BEGIN Material for the task

(* ===== verification/RoundBased.v ===== *)
(** * Round-based block ordering

    [peer::consensus::rb::RoundBasedOrderManager]
    (include/peer/consensus/block_order/round_based/round_based_order_manager.h):
    the alternative ordering that delivers the blocks of all groups round by
    round.  [lastCommittedRound] is kept as the number of committed rounds
    ([lastCommittedRound + 1]); [callback] appends to [delivered]. *)

From S2P Require Import Prelude.

Record RB := mkRB {
  subChainCount : nat;
  committed : nat;
  invalidGroupList : gset nat;
  receiveMap : gmap nat (list bool);
  rb_delivered : list (nat * nat)
}.

Definition setSubChainCount (count : nat) : RB := mkRB count 0 ∅ ∅ [].

(** [invalidGroupList.contains(idx)] for the loop variable [idx] of the loop over
    a [vector<bool>]: the boolean itself is looked up as a group number. *)
Definition contains_bool (s : gset nat) (idx : bool) : bool := bool_decide (Nat.b2n idx ∈ s).

(** [isRoundCommitted(lastCommittedRound + 1)], the only call: its loop has one
    iteration. *)
Definition isRoundCommitted (rb : RB) : RB * bool :=
  match receiveMap rb !! committed rb with
  | None => (rb, false)
  | Some v =>
      if existsb (λ idx, negb idx && negb (contains_bool (invalidGroupList rb) idx)) v then (rb, false)
      else (mkRB (subChainCount rb) (S (committed rb)) (invalidGroupList rb)
              (delete (committed rb) (receiveMap rb)) (rb_delivered rb), true)
  end.

(** The callbacks of the round just committed. *)
Definition deliver_round (rb : RB) : RB :=
  mkRB (subChainCount rb) (committed rb) (invalidGroupList rb) (receiveMap rb)
    (rb_delivered rb ++
     ((λ i, (i, committed rb - 1)) <$>
      filter (λ i, i ∉ invalidGroupList rb) (seq 0 (subChainCount rb)))).

(** The [while] of [tryCommitBlock]: every iteration but the last removes an entry
    of [receiveMap]. *)
Fixpoint tryCommit_loop (fuel : nat) (rb : RB) : bool * RB :=
  match fuel with
  | 0 => (false, rb)
  | S fuel =>
      let '(rb, b) := isRoundCommitted rb in
      if (b : bool) then tryCommit_loop fuel (deliver_round rb) else (true, rb)
  end.

Definition tryCommitBlock (rb : RB) : bool * RB :=
  tryCommit_loop (S (size (receiveMap rb))) rb.

(** The result is the value returned, with the state after the call; the calls
    whose loop has not ended are [None]. *)
Definition commit_and_return (rb : RB) : option (RB * bool) :=
  let '(fin, rb) := tryCommitBlock rb in if (fin : bool) then Some (rb, true) else None.

Definition rb_pushDecision (rb : RB) (c b : nat) : option (RB * bool) :=
  if bool_decide (subChainCount rb ≤ c) then Some (rb, false) else
  let v := default (replicate (subChainCount rb) false) (receiveMap rb !! b) in
  commit_and_return (mkRB (subChainCount rb) (committed rb) (invalidGroupList rb)
    (<[b := <[c := true]> v]> (receiveMap rb)) (rb_delivered rb)).

Definition rb_invalidateChain (rb : RB) (c : nat) : option (RB * bool) :=
  if bool_decide (subChainCount rb ≤ c) then Some (rb, false) else
  if bool_decide (c ∈ invalidGroupList rb) then Some (rb, true) else
  commit_and_return (mkRB (subChainCount rb) (committed rb) ({[c]} ∪ invalidGroupList rb)
    (receiveMap rb) (rb_delivered rb)).

(** A replica receives decisions one by one. *)
Fixpoint rb_run (rb : RB) (ds : list (nat * nat)) : option RB :=
  match ds with
  | [] => Some rb
  | d :: ds => x ← rb_pushDecision rb d.1 d.2; rb_run x.1 ds
  end.

(** ** The loop terminates *)

Lemma isRoundCommitted_shrinks rb rb' :
  isRoundCommitted rb = (rb', true) → S (size (receiveMap rb')) = size (receiveMap rb).
Proof.
  unfold isRoundCommitted. destruct (receiveMap rb !! committed rb) as [v|] eqn:E; [|done].
  destruct (existsb _ v); [done|]. intros [= <-]. simpl.
  rewrite map_size_delete, E. assert (size (receiveMap rb) ≠ 0); [|lia].
  intros H0%map_size_empty_inv. by rewrite H0 in E.
Qed.

Lemma tryCommit_loop_ends fuel rb :
  size (receiveMap rb) < fuel → ∃ rb', tryCommit_loop fuel rb = (true, rb').
Proof.
  revert rb. induction fuel as [|fuel IH]; intros rb Hf; [lia|]. simpl.
  destruct (isRoundCommitted rb) as [rb1 []] eqn:E; [|by eexists].
  apply isRoundCommitted_shrinks in E. apply IH. simpl. lia.
Qed.

Lemma tryCommitBlock_ends rb : ∃ rb', tryCommitBlock rb = (true, rb').
Proof. apply tryCommit_loop_ends. lia. Qed.

(** ** Correctness without failures *)

(** The blocks of the first [k] rounds, group by group. *)
Definition rounds (n k : nat) : list (nat * nat) :=
  r ← seq 0 k; (λ i, (i, r)) <$> seq 0 n.

Lemma rounds_S n k : rounds n (S k) = rounds n k ++ ((λ i, (i, k)) <$> seq 0 n).
Proof. unfold rounds. rewrite seq_S. rewrite bind_app. simpl. by rewrite app_nil_r. Qed.

Lemma filter_none_invalid `{!∀ i : nat, Decision (i ∉ (∅ : gset nat))} (l : list nat) :
  filter (λ i, i ∉ (∅ : gset nat)) l = l.
Proof.
  induction l as [|i l IH]; [done|]. rewrite filter_cons_True by set_solver. by rewrite IH.
Qed.

Section healthy.
Context (n : nat).

(** Round [r] has been received from every group. *)
Definition complete (ds : list (nat * nat)) (r : nat) : Prop := ∀ i, i < n → (i, r) ∈ ds.

Record rb_ok (ds : list (nat * nat)) (rb : RB) : Prop := {
  rb_count : subChainCount rb = n;
  rb_healthy : invalidGroupList rb = ∅;
  rb_rounds : rb_delivered rb = rounds n (committed rb);
  rb_complete r : r < committed rb → complete ds r;
  rb_map r v : committed rb ≤ r → receiveMap rb !! r = Some v →
    length v = n ∧ ∀ i, i < n → v !! i = Some true ↔ (i, r) ∈ ds;
  rb_nomap r : committed rb ≤ r → receiveMap rb !! r = None → ∀ i, i < n → (i, r) ∉ ds
}.

Lemma missing_false (v : list bool) :
  existsb (λ idx, negb idx && negb (contains_bool ∅ idx)) v = false ↔ ∀ i, i < length v → v !! i = Some true.
Proof.
  induction v as [|b v IH]; simpl; [split; [intros _ i ?; lia|done]|].
  rewrite orb_false_iff, IH. destruct b; simpl; split.
  - intros [_ H] [|i] ?; simpl; [done|apply H; lia].
  - intros H. split; [done|]. intros i ?. apply (H (S i)). lia.
  - intros [E _]. done.
  - intros H. specialize (H 0 ltac:(lia)). done.
Qed.

Lemma healthy_round rb ds :
  0 < n → rb_ok ds rb →
  ∃ rb' b, isRoundCommitted rb = (rb', b) ∧
    if (b : bool) then rb_ok ds (deliver_round rb') ∧ receiveMap (deliver_round rb') = receiveMap rb'
    else rb' = rb ∧ ¬ complete ds (committed rb).
Proof.
  intros Hn Hrb. unfold isRoundCommitted.
  destruct (receiveMap rb !! committed rb) as [v|] eqn:E.
  2:{ exists rb, false. split_and!; [done..|]. intros Hc.
      by apply (rb_nomap _ _ Hrb _ ltac:(done) E 0), Hc. }
  destruct (rb_map _ _ Hrb _ _ ltac:(done) E) as [Hl Hv]. rewrite (rb_healthy _ _ Hrb).
  destruct (existsb _ v) eqn:Ee.
  - exists rb, false. split_and!; [done..|]. intros Hc.
    assert (H : existsb (λ idx, negb idx && negb (contains_bool ∅ idx)) v = false); [|congruence].
    apply missing_false. intros i Hi. apply Hv; [lia|]. apply Hc. lia.
  - eexists _, true. split; [done|]. split; [|done].
    assert (Hcomp : complete ds (committed rb)).
    { intros i Hi. apply Hv; [done|]. eapply missing_false; [done|lia]. }
    destruct Hrb as [Hcount Hh Hr Hc Hm Hnm]. split; simpl; [done|done| | | |].
    + rewrite Hr, rounds_S, Hcount. f_equal. rewrite Nat.sub_0_r. f_equal.
      apply filter_none_invalid.
    + intros r Hlt. destruct (decide (r = committed rb)) as [->|]; [done|]. apply Hc. lia.
    + intros r w Hle. rewrite lookup_delete_ne by lia. apply Hm. lia.
    + intros r Hle. rewrite lookup_delete_ne by lia. apply Hnm. lia.
Qed.

Lemma healthy_loop fuel rb ds rb' :
  0 < n → rb_ok ds rb → tryCommit_loop fuel rb = (true, rb') →
  rb_ok ds rb' ∧ ¬ complete ds (committed rb').
Proof.
  intros Hn. revert rb. induction fuel as [|fuel IH]; intros rb Hrb; [done|]. simpl.
  destruct (healthy_round rb ds) as (rb1 & [] & -> & H); [done..| |].
  - apply IH, H.
  - intros [= <-]. destruct H as [-> ?]. done.
Qed.

(** Receiving a block keeps the invariant up to the commits it enables. *)
Lemma receive_ok ds rb c b :
  rb_ok ds rb → c < n →
  rb_ok (ds ++ [(c, b)]) (mkRB (subChainCount rb) (committed rb) (invalidGroupList rb)
    (<[b := <[c := true]> (default (replicate (subChainCount rb) false) (receiveMap rb !! b))]> (receiveMap rb))
    (rb_delivered rb)).
Proof.
  intros [Hcount Hh Hr Hc Hm Hnm] Hcn. split; simpl; [done..| | |].
  - intros r Hlt i Hi. apply elem_of_app. left. by apply Hc.
  - intros r v Hle. destruct (decide (r = b)) as [->|Hne].
    + rewrite lookup_insert_eq. intros [= <-]. rewrite length_insert.
      destruct (receiveMap rb !! b) as [v|] eqn:E; simpl.
      * destruct (Hm b v Hle E) as [Hl Hv]. split; [done|]. intros i Hi.
        rewrite elem_of_app, <-Hv, list_elem_of_singleton by done.
        destruct (decide (i = c)) as [->|]; [rewrite list_lookup_insert_eq by lia; naive_solver|].
        rewrite list_lookup_insert_ne by done. naive_solver.
      * rewrite Hcount. split; [by rewrite length_replicate|]. intros i Hi.
        pose proof (Hnm b Hle E i Hi). rewrite elem_of_app, list_elem_of_singleton.
        destruct (decide (i = c)) as [->|];
          [rewrite list_lookup_insert_eq by (rewrite length_replicate; lia); naive_solver|].
        rewrite list_lookup_insert_ne, lookup_replicate_2 by done. naive_solver.
    + rewrite lookup_insert_ne by done. intros E. destruct (Hm r v Hle E) as [Hl Hv].
      split; [done|]. intros i Hi. rewrite Hv, elem_of_app, list_elem_of_singleton by done. naive_solver.
  - intros r Hle. destruct (decide (r = b)) as [->|Hne]; [by rewrite lookup_insert_eq|].
    rewrite lookup_insert_ne by done. intros E i Hi. rewrite elem_of_app, list_elem_of_singleton.
    intros [?|[= _ ?]]; [by apply (Hnm r Hle E i)|done].
Qed.

Lemma rb_run_ok rb ds ds' :
  0 < n → rb_ok ds rb → ¬ complete ds (committed rb) → Forall (λ d, d.1 < n) ds' →
  ∃ rb', rb_run rb ds' = Some rb' ∧ rb_ok (ds ++ ds') rb' ∧ ¬ complete (ds ++ ds') (committed rb').
Proof.
  intros Hn Hrb Hq Hds. revert rb ds Hrb Hq. induction Hds as [|[c b] ds' Hc Hds IH]; intros rb ds Hrb Hq.
  { exists rb. rewrite app_nil_r. done. }
  cbn [rb_run fst snd] in *. unfold rb_pushDecision, commit_and_return.
  rewrite bool_decide_false by (rewrite (rb_count _ _ Hrb); lia).
  pose proof (receive_ok ds rb c b Hrb Hc) as H1.
  match goal with |- context [tryCommitBlock ?r] => destruct (tryCommitBlock_ends r) as [rb1 E] end.
  rewrite E. simpl. destruct (healthy_loop _ _ _ _ Hn H1 E) as [H2 Hq2].
  destruct (IH rb1 _ H2 Hq2) as (rb' & -> & H3 & Hq3). exists rb'. split; [done|].
  by rewrite <-app_assoc in *.
Qed.

End healthy.

Lemma setSubChainCount_ok n : rb_ok n [] (setSubChainCount n).
Proof. split; simpl; try done; set_solver by lia. Qed.

(** in a deployment of [n] groups in which no chain is invalidated, the
    round-based manager returns from every call and has delivered, round by
    round and group by group, exactly the rounds before the first one it has
    not received completely; the order of arrival does not matter. *)
Theorem rounds_delivered n ds :
  0 < n → Forall (λ d, d.1 < n) ds →
  ∃ rb, rb_run (setSubChainCount n) ds = Some rb ∧
    rb_delivered rb = rounds n (committed rb) ∧
    (∀ r, r < committed rb → complete n ds r) ∧ ¬ complete n ds (committed rb).
Proof.
  intros Hn Hds.
  destruct (rb_run_ok n (setSubChainCount n) [] ds) as (rb & E & Hrb & Hq);
    [done|apply setSubChainCount_ok| |done|].
  { intros Hc. by apply (not_elem_of_nil (0, 0)), (Hc 0). }
  exists rb. split_and!; [done|apply Hrb..|done].
Qed.

Definition sample_arrivals : list (nat * nat) := [(1, 0); (1, 1); (0, 1); (0, 0); (1, 2)].

Lemma rounds_delivered_witness :
  ∃ rb, rb_run (setSubChainCount 2) sample_arrivals = Some rb ∧
    rb_delivered rb = rounds 2 (committed rb) ∧
    (∀ r, r < committed rb → complete 2 sample_arrivals r) ∧ ¬ complete 2 sample_arrivals (committed rb).
Proof.
  apply (rounds_delivered 2 sample_arrivals); [lia|]. unfold sample_arrivals. repeat constructor; simpl; lia.
Defined.

(** ** Failures *)

(** The failure of group 0 makes the manager deliver blocks it has not
    received, and the failure of any other group stops it: after group 0 is
    invalidated one block of group 1 commits the round of all three groups;
    after group 2 is invalidated the blocks of the live groups commit nothing. *)
Theorem invalid_group_confused :
  (∃ rb rb', rb_invalidateChain (setSubChainCount 3) 0 = Some (rb, true) ∧
     rb_run rb [(1, 0)] = Some rb' ∧ rb_delivered rb' = [(1, 0); (2, 0)]) ∧
  (∃ rb rb', rb_invalidateChain (setSubChainCount 3) 2 = Some (rb, true) ∧
     rb_run rb [(0, 0); (1, 0); (0, 1); (1, 1)] = Some rb' ∧ rb_delivered rb' = []).
Proof.
  split; eexists _, _; (split; [vm_compute; reflexivity|]); split; vm_compute; reflexivity.
Qed.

END Material for the task

Problem statement —
Say how many lines in the entries contain the string "Record". Nothing else belongs in the reply.

Expected output —
2